**Collected data:**
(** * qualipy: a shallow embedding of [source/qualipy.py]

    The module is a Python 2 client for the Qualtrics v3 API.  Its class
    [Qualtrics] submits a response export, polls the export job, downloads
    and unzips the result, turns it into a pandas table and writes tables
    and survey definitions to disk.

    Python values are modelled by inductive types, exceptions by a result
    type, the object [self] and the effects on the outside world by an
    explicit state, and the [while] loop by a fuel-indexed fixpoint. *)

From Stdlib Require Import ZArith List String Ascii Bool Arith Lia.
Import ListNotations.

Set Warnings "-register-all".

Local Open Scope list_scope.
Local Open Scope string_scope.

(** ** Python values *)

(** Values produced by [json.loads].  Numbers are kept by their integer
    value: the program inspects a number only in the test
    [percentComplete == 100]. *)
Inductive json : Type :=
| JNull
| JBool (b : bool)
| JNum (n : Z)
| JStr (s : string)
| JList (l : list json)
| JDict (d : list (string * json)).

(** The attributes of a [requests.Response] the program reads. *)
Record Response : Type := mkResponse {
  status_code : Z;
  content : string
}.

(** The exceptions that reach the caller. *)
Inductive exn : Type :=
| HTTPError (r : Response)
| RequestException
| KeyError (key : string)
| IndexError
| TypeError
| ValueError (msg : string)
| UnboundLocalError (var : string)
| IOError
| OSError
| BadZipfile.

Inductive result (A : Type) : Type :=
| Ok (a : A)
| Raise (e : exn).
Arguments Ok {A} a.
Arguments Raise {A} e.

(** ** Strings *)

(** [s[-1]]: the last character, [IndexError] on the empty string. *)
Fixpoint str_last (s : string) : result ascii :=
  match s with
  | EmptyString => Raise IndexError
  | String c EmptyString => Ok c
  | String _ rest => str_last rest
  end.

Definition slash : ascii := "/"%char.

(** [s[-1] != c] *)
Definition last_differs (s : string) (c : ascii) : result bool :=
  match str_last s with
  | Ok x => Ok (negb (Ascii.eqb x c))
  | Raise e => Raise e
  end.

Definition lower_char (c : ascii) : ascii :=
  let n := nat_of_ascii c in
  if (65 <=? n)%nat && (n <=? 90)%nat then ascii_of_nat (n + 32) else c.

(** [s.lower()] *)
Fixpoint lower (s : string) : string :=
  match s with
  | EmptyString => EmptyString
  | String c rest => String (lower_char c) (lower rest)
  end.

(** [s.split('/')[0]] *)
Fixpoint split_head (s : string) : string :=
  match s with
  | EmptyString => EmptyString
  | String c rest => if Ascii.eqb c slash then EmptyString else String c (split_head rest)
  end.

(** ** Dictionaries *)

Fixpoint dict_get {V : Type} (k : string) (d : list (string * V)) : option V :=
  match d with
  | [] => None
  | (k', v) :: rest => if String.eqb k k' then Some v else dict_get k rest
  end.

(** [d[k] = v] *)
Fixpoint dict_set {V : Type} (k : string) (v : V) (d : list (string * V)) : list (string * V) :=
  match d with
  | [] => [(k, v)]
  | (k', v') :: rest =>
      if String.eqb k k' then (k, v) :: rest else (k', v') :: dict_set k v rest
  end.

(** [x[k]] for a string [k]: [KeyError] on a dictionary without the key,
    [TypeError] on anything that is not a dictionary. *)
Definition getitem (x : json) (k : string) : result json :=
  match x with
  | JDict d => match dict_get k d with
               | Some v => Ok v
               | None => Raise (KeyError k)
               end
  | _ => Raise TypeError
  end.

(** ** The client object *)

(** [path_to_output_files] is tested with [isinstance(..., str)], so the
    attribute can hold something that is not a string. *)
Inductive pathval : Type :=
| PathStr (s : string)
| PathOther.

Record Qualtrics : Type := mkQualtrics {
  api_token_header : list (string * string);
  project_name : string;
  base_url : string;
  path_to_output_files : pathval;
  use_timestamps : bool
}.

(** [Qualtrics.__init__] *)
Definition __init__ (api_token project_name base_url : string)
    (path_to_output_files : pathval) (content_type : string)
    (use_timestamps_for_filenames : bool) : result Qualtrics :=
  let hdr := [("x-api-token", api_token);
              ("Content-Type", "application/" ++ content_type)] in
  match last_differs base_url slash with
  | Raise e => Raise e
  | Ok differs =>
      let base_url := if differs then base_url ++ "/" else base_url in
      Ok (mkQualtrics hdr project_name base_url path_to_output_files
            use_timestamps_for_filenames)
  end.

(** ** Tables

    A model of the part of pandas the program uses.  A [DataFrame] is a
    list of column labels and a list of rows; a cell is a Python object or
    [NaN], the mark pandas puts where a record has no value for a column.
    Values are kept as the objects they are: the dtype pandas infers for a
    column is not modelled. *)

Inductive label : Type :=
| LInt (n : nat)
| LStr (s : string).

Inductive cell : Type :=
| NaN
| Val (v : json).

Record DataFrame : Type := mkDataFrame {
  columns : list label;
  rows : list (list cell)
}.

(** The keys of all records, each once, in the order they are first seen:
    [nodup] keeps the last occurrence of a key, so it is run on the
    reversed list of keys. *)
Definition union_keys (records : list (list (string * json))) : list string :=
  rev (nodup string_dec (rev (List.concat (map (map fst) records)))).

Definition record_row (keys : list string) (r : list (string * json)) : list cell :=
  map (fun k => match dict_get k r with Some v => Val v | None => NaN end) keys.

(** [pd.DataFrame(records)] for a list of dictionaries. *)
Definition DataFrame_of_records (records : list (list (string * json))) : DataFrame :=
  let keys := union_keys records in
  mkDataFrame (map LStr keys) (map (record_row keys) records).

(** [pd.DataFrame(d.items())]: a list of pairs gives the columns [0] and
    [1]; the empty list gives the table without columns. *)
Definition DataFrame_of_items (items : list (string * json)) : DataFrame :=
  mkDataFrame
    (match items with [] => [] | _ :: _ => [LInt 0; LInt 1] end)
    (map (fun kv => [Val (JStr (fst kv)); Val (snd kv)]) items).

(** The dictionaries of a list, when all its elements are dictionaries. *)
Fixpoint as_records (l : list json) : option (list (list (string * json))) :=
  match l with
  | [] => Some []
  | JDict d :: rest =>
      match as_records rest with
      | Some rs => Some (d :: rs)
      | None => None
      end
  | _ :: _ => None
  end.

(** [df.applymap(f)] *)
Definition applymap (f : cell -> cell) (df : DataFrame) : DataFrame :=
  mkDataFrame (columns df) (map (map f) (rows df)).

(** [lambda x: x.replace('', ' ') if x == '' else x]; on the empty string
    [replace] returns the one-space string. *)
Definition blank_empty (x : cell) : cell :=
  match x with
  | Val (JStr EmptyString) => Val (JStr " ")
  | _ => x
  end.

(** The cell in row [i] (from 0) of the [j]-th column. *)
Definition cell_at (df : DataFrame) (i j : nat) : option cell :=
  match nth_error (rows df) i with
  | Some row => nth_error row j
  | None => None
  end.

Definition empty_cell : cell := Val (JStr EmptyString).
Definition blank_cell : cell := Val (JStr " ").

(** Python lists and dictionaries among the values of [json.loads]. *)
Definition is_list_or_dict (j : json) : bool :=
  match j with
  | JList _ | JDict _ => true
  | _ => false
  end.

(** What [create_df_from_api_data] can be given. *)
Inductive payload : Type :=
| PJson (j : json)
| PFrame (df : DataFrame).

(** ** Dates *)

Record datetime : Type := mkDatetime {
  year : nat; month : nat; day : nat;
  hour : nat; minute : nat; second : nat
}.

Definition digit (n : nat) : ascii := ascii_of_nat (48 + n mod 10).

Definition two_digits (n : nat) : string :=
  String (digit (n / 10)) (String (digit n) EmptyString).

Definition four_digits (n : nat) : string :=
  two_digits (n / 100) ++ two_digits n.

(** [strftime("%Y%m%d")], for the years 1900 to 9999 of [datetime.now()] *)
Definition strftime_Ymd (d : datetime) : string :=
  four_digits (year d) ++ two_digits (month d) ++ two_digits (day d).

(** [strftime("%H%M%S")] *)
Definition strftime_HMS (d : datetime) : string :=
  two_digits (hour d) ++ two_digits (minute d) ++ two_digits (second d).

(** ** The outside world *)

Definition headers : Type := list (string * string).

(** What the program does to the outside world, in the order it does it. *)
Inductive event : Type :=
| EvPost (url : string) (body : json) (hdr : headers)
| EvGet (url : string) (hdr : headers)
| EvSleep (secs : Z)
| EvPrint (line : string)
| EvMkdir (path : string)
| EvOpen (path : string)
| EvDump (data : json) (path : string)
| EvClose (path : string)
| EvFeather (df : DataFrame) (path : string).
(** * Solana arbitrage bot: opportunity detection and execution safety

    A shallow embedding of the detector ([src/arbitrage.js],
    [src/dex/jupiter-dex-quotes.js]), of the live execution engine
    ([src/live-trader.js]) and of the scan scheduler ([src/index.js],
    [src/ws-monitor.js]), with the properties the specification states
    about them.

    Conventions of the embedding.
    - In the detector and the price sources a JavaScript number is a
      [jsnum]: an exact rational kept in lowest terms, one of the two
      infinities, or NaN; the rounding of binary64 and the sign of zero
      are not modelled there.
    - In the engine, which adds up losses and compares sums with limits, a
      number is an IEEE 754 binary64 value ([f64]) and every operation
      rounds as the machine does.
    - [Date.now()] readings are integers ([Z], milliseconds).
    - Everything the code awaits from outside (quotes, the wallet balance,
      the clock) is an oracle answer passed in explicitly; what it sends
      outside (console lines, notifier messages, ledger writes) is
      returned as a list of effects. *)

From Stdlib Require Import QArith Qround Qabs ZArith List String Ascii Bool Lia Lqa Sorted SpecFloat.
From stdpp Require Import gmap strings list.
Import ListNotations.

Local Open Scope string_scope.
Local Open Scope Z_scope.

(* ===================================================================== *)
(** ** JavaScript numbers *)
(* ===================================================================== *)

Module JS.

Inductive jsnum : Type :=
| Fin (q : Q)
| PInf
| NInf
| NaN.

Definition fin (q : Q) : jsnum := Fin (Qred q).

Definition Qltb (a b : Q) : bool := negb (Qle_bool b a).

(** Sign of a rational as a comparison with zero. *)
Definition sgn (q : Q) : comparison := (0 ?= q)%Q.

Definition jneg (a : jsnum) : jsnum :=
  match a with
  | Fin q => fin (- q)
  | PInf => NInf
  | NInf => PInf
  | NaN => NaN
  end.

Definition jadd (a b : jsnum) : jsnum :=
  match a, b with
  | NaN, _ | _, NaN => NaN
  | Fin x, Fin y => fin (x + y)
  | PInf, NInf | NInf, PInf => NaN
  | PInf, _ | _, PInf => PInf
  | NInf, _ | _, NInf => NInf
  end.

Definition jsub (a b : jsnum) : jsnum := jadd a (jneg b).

**EXERCISE REQUIREMENTS:**
Please return only the lines above, starting at the line that has "[TypeError] on anything" and ending at the line that has "columns : list label;", keeping both and leaving each one unchanged.

**WRITTEN RESPONSE:**
    [TypeError] on anything that is not a dictionary. *)
Definition getitem (x : json) (k : string) : result json :=
  match x with
  | JDict d => match dict_get k d with
               | Some v => Ok v
               | None => Raise (KeyError k)
               end
  | _ => Raise TypeError
  end.

(** ** The client object *)

(** [path_to_output_files] is tested with [isinstance(..., str)], so the
    attribute can hold something that is not a string. *)
Inductive pathval : Type :=
| PathStr (s : string)
| PathOther.

Record Qualtrics : Type := mkQualtrics {
  api_token_header : list (string * string);
  project_name : string;
  base_url : string;
  path_to_output_files : pathval;
  use_timestamps : bool
}.

(** [Qualtrics.__init__] *)
Definition __init__ (api_token project_name base_url : string)
    (path_to_output_files : pathval) (content_type : string)
    (use_timestamps_for_filenames : bool) : result Qualtrics :=
  let hdr := [("x-api-token", api_token);
              ("Content-Type", "application/" ++ content_type)] in
  match last_differs base_url slash with
  | Raise e => Raise e
  | Ok differs =>
      let base_url := if differs then base_url ++ "/" else base_url in
      Ok (mkQualtrics hdr project_name base_url path_to_output_files
            use_timestamps_for_filenames)
  end.

(** ** Tables

    A model of the part of pandas the program uses.  A [DataFrame] is a
    list of column labels and a list of rows; a cell is a Python object or
    [NaN], the mark pandas puts where a record has no value for a column.
    Values are kept as the objects they are: the dtype pandas infers for a
    column is not modelled. *)

Inductive label : Type :=
| LInt (n : nat)
| LStr (s : string).

Inductive cell : Type :=
| NaN
| Val (v : json).

Record DataFrame : Type := mkDataFrame {
  columns : list label;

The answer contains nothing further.